> _Exercise aim_:
In the entries below, find the line with "(* betting.service.js *)" and the line with "not initialized' *)". Return those two lines and all lines between them, exactly.

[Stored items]
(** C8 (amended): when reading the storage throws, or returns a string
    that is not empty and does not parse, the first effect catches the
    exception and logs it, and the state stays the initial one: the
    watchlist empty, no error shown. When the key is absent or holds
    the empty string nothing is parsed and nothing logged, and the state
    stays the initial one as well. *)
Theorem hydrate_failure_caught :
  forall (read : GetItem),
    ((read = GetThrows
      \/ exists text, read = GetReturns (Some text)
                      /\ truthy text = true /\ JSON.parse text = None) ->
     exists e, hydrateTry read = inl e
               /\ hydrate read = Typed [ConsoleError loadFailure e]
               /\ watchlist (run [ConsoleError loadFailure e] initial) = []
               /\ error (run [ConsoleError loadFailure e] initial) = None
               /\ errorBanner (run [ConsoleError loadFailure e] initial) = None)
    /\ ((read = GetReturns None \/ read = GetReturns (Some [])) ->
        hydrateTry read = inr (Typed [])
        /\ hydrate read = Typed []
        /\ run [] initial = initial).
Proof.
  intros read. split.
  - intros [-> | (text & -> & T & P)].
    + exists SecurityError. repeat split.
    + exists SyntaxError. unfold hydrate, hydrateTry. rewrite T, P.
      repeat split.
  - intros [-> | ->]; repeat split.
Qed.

* * *

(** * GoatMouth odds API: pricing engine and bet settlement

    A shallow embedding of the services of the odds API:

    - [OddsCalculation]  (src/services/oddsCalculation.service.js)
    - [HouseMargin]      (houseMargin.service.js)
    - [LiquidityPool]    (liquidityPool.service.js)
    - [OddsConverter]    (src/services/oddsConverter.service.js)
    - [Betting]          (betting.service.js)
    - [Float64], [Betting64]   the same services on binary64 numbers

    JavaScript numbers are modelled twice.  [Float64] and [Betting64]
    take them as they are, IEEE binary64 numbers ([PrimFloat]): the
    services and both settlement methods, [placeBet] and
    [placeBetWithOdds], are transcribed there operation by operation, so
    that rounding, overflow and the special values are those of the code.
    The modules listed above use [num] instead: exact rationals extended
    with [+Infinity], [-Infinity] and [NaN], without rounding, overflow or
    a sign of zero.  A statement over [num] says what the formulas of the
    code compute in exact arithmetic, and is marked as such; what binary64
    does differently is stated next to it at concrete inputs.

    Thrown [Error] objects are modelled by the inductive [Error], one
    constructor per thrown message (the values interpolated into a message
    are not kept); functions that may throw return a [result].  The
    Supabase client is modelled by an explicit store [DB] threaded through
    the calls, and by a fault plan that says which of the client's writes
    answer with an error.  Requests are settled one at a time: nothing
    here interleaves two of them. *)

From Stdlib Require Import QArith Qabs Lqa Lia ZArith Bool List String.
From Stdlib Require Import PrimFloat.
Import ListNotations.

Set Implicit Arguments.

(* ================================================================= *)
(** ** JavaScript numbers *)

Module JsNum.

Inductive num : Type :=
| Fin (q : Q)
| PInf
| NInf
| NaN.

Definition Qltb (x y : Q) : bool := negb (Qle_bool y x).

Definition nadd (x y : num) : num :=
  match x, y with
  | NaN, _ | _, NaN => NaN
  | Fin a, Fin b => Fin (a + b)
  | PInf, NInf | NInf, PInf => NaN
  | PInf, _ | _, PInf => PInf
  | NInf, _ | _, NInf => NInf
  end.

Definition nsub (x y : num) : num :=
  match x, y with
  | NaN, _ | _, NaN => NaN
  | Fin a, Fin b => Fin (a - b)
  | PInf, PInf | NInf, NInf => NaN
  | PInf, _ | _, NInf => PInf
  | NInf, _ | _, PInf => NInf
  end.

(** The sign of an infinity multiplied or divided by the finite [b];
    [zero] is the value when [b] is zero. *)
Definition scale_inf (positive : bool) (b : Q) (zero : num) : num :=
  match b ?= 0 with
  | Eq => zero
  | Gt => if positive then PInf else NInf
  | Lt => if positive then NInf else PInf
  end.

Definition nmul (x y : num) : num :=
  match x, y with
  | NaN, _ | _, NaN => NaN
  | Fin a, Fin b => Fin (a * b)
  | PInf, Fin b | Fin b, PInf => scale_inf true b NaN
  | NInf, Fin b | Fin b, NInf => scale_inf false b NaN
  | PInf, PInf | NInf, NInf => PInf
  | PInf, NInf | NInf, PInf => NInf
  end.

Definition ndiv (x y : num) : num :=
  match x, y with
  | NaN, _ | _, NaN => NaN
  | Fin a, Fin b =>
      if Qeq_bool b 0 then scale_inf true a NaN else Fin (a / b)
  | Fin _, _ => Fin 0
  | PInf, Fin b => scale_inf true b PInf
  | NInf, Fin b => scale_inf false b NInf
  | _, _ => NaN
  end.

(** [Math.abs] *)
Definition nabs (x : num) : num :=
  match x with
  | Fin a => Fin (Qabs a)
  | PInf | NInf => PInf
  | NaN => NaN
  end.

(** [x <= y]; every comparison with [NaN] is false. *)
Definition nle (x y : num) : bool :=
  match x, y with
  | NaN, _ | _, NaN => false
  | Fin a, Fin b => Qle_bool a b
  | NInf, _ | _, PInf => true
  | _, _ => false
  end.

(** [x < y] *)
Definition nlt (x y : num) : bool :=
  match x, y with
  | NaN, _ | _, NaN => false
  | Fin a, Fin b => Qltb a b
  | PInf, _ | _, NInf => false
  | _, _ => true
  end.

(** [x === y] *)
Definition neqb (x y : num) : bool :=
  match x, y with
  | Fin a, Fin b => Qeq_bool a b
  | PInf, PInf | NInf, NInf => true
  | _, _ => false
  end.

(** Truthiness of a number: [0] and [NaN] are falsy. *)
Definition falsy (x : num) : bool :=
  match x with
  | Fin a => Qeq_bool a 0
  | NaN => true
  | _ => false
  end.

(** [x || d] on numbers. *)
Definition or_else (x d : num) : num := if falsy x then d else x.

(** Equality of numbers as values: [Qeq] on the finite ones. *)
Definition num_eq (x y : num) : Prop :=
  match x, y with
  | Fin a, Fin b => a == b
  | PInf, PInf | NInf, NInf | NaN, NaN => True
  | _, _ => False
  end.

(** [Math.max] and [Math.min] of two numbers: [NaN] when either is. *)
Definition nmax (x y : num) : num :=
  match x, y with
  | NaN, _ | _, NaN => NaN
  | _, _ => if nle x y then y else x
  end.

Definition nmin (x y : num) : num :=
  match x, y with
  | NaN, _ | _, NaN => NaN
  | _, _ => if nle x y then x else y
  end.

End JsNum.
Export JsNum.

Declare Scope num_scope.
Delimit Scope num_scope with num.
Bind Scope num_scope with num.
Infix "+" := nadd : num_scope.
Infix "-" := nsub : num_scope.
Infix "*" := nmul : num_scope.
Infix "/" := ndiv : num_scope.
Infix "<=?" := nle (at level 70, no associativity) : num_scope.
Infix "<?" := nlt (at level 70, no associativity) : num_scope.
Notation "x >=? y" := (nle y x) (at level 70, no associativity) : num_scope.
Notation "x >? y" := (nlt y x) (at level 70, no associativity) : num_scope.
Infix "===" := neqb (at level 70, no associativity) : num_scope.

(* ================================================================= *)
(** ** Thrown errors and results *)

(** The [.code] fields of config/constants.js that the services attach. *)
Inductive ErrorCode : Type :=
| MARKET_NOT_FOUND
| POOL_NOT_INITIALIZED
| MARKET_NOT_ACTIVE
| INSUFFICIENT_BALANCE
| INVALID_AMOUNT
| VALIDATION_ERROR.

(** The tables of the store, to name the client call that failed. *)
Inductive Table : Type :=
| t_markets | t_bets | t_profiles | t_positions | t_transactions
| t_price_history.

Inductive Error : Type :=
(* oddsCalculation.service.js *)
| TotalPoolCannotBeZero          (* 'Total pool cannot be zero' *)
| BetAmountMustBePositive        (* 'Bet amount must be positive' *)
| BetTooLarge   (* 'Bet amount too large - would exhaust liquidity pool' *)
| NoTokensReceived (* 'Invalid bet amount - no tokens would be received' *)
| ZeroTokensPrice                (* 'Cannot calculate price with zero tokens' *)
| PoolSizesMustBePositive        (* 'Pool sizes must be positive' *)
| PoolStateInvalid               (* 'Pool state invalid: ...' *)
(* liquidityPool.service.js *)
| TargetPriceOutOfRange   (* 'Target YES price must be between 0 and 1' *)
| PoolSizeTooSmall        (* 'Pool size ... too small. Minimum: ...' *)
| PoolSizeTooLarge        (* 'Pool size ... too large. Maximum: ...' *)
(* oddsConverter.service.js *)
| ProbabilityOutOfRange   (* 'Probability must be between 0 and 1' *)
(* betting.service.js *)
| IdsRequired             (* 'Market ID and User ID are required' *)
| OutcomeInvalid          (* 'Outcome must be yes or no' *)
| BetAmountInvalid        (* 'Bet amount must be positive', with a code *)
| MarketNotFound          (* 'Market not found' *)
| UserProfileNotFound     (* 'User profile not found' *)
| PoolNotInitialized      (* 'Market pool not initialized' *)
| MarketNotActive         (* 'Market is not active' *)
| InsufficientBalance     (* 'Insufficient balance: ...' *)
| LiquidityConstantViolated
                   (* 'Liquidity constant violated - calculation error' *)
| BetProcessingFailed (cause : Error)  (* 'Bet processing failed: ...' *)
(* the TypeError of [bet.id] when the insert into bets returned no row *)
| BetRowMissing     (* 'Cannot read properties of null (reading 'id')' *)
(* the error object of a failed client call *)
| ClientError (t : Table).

> _Response area_:
(* betting.service.js *)
| IdsRequired             (* 'Market ID and User ID are required' *)
| OutcomeInvalid          (* 'Outcome must be yes or no' *)
| BetAmountInvalid        (* 'Bet amount must be positive', with a code *)
| MarketNotFound          (* 'Market not found' *)
| UserProfileNotFound     (* 'User profile not found' *)
| PoolNotInitialized      (* 'Market pool not initialized' *)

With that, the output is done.